Re: File sealing man pages for review (memfd_create(2), fcntl(2))

[Date Prev][Date Next][Thread Prev][Thread Next][Date Index][Thread Index]

 



Hello David,

Thanks for reviewing the pages! I'll trim everything that we agree 
on, and just comment on a few remaining points.

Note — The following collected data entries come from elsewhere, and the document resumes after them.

(* ===== verification/ILVars.v ===== *)
(** * Reference semantics of arguments and local variables in IL

    Variables of the integer types, as ECMA-335 gives them: a load pushes the
    value of the variable, a store narrows the value to the type of the
    variable.  A variable holds what a load of it pushes. *)
From Stdlib Require Import ZArith Lia.
From stdpp Require Import base list option numbers.
From S2P Require Import Prelude Opcodes Cvm Coder ILSpec CvmProps CvmOps CoderProps Refine RefineBlock Scan.

Local Open Scope Z_scope.

(** ** Types and values of variables *)

(** bool and uint8, int32 and uint32, int64 and uint64, native ints. *)
Inductive vtype := V_U1 | V_I4 | V_I8 | V_I.

Record il_sig := mk_il_sig { sig_void : bool; sig_args : list vtype; sig_locals : list vtype }.
Record il_vars := mk_il_vars { il_args : list value; il_locals : list value }.

Section Vars.
Context {PF : Platform}.

Definition store_value (t : vtype) (v : value) : option value :=
  match t, v with
  | V_U1, VI4 n | V_U1, VI n => Some (VI4 (u8 n))
  | V_I4, VI4 n | V_I4, VI n => Some (VI4 (i32 n))
  | V_I8, VI8 n => Some (VI8 n)
  | V_I, VI4 n | V_I, VI n => Some (VI n)
  | _, _ => None
  end.

(** The value of a variable that nothing was stored in. *)
Definition zero_value (t : vtype) : value :=
  match t with V_U1 | V_I4 => VI4 0 | V_I8 => VI8 0 | V_I => VI 0 end.

(** Is [v] a value that a variable of type [t] can hold? *)
Definition var_value (t : vtype) (v : value) : Prop :=
  wf_value v /\
  match t, v with
  | V_U1, VI4 n => 0 <= n < 256
  | V_I4, VI4 _ | V_I8, VI8 _ | V_I, VI _ => True
  | _, _ => False
  end.

Definition vars_typed (sg : il_sig) (fr : il_vars) : Prop :=
  Forall2 var_value (sig_args sg) (il_args fr) /\ Forall2 var_value (sig_locals sg) (il_locals fr).

(** ** Accesses *)

Record var_ref := mk_access { acc_store : bool; acc_arg : bool; acc_num : Z }.

Definition tiny_access (opcode first last : Z) (store arg : bool) : option var_ref :=
  if (first <=? opcode) && (opcode <=? last) then Some (mk_access store arg (opcode - first)) else None.

(** The access that the instruction at [o] makes. *)
Definition il_access (mem : list Z) (o opcode : Z) : option var_ref :=
  match tiny_access opcode IL_OP_LDARG_0 IL_OP_LDARG_3 false true with Some a => Some a | None =>
  match tiny_access opcode IL_OP_LDLOC_0 IL_OP_LDLOC_3 false false with Some a => Some a | None =>
  match tiny_access opcode IL_OP_STLOC_0 IL_OP_STLOC_3 true false with Some a => Some a | None =>
  let short store arg := n ← pc_at mem (o + 1) 0; Some (mk_access store arg n) in
  let long store arg :=
    n0 ← pc_at mem (o + 2) 0; n1 ← pc_at mem (o + 3) 0; Some (mk_access store arg (n0 + 2 ^ 8 * n1)) in
  if opcode =? IL_OP_LDARG_S then short false true
  else if opcode =? IL_OP_STARG_S then short true true
  else if opcode =? IL_OP_LDLOC_S then short false false
  else if opcode =? IL_OP_STLOC_S then short true false
  else if opcode =? IL_OP_PREFIX + IL_PREFIX_OP_LDARG then long false true
  else if opcode =? IL_OP_PREFIX + IL_PREFIX_OP_STARG then long true true
  else if opcode =? IL_OP_PREFIX + IL_PREFIX_OP_LDLOC then long false false
  else if opcode =? IL_OP_PREFIX + IL_PREFIX_OP_STLOC then long true false
  else None
  end end end.

Definition var_list (arg : bool) (fr : il_vars) : list value :=
  if arg then il_args fr else il_locals fr.
Definition type_list (arg : bool) (sg : il_sig) : list vtype :=
  if arg then sig_args sg else sig_locals sg.
Definition set_var (arg : bool) (n : Z) (v : value) (fr : il_vars) : il_vars :=
  if arg then mk_il_vars (<[Z.to_nat n := v]> (il_args fr)) (il_locals fr)
  else mk_il_vars (il_args fr) (<[Z.to_nat n := v]> (il_locals fr)).

Definition il_load (arg : bool) (n : Z) (fr : il_vars) : option value :=
  if 0 <=? n then var_list arg fr !! Z.to_nat n else None.
Definition il_type (sg : il_sig) (arg : bool) (n : Z) : option vtype :=
  if 0 <=? n then type_list arg sg !! Z.to_nat n else None.

Definition il_exec_var (sg : il_sig) (a : var_ref) (fr : il_vars) (vs : list value)
    : option (il_vars * list value) :=
  if acc_store a then
    match vs with
    | v :: rest =>
      t ← il_type sg (acc_arg a) (acc_num a);
      v ← store_value t v;
      Some (set_var (acc_arg a) (acc_num a) v fr, rest)
    | [] => None
    end
  else v ← il_load (acc_arg a) (acc_num a) fr; Some (fr, v :: vs).

(** ** Properties *)

Lemma store_value_agree t v v' r r' :
  width_of v = width_of v' -> number v = number v' ->
  store_value t v = Some r -> store_value t v' = Some r' -> r = r'.
Proof. destruct t, v, v'; simpl; intros _ -> [= <-] [= <-]; done. Qed.

Lemma store_value_var t v r : wf_value v -> store_value t v = Some r -> var_value t r.
Proof.
  destruct t, v; simpl; intros W [= <-]; (split; [|try done; width_lia]).
  all: try done; try (simpl; width_lia).
  revert W. unfold wf_value. unfold native. destruct IL_NATIVE_INT64; simpl; [width_lia|done].
Qed.

Lemma zero_value_typed t : var_value t (zero_value t).
Proof. split; destruct t; try done. unfold wf_value. simpl. by destruct native. Qed.

Lemma il_load_typed sg fr arg n v :
  vars_typed sg fr -> il_load arg n fr = Some v ->
  exists t, il_type sg arg n = Some t /\ var_value t v.
Proof.
  intros [Ha Hl]. unfold il_load, il_type. destruct (0 <=? n); [|done]. intros Hv.
  destruct arg; simpl in *; [by eapply Forall2_lookup_r in Ha|by eapply Forall2_lookup_r in Hl].
Qed.

Lemma il_load_exists sg fr arg n t :
  vars_typed sg fr -> il_type sg arg n = Some t -> exists v, il_load arg n fr = Some v /\ var_value t v.
Proof.
  intros [Ha Hl]. unfold il_load, il_type. destruct (0 <=? n); [|done]. intros Hv.
  destruct arg; simpl in *; [by eapply Forall2_lookup_l in Ha|by eapply Forall2_lookup_l in Hl].
Qed.

Lemma Forall2_insert_r {A B} (P : A -> B -> Prop) l k i x y :
  Forall2 P l k -> l !! i = Some x -> P x y -> Forall2 P l (<[i := y]> k).
Proof.
  intros Hf Hi Hp. rewrite <-(list_insert_id l i x Hi). by apply Forall2_insert.
Qed.

Lemma set_var_typed sg fr arg n t v :
  vars_typed sg fr -> il_type sg arg n = Some t -> var_value t v -> vars_typed sg (set_var arg n v fr).
Proof.
  intros [Ha Hl]. unfold il_type, set_var. destruct (0 <=? n); [|done]. intros Hv Ht.
  destruct arg; (split; [|done]) || (split; [done|]); by eapply Forall2_insert_r.
Qed.

Lemma il_exec_var_typed sg a fr vs fr' vs' :
  vars_typed sg fr -> Forall wf_value vs -> il_exec_var sg a fr vs = Some (fr', vs') ->
  vars_typed sg fr' /\ Forall wf_value vs'.
Proof.
  intros Hv W. unfold il_exec_var. destruct (acc_store a).
  - destruct vs as [|v rest]; [done|]. apply Forall_cons_iff in W as [W1 W].
    destruct (il_type sg (acc_arg a) (acc_num a)) as [t|] eqn:Et; [|done]. cbn [mbind option_bind].
    destruct (store_value t v) as [r|] eqn:Es; [|done]. intros [= <- <-]. split; [|done].
    eapply set_var_typed; [done|done|]. by eapply store_value_var.
  - destruct (il_load _ _ _) as [v|] eqn:El; [|done]. intros [= <- <-]. split; [done|].
    destruct (il_load_typed _ _ _ _ _ Hv El) as (t & _ & [Wv _]). by apply Forall_cons_2.
Qed.

End Vars.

On 01/18/2015 11:28 PM, David Herrmann wrote:
> Hi
> 
> On Fri, Jan 9, 2015 at 1:49 PM, Michael Kerrisk (man-pages)
> <mtk.manpages@xxxxxxxxx> wrote:

[...]

>> ==================== memfd_create.2 ====================
>>
>> .\" Copyright (C) 2014 Michael Kerrisk <mtk.manpages@xxxxxxxxx>
>> .\" and Copyright (C) 2014 David Herrmann <dh.herrmann@xxxxxxxxx>
>> .\"
>> .\" %%%LICENSE_START(GPLv2+_SW_3_PARA)
>> .\"
>> .\" FIXME What is _SW_3_PARA?
> 
> No idea.. if that's due to my initial version, please feel free to drop it.

Dropped.

[...]

>> Therefore, files created by
>> .BR memfd_create ()
>> are subject to the same restrictions as other anonymous
>> .\" FIXME Can you give some examples of some of the restrictions please.
> 
> memfd uses VM_NORESERVE so each page is accounted on first access.
> This means, the overcommit-limits (see __vm_enough_memory()) and the
> memory-cgroup limits (mem_cgroup_try_charge()) are applied. Note that
> those are accounted on "current" and "current->mm", that is, the
> process doing the first page access.

Thanks for the info. That's probably more detail than we need to go 
into here. I've reworded the text more openly as:

    "have the same semantics as other anonymous memory allocations"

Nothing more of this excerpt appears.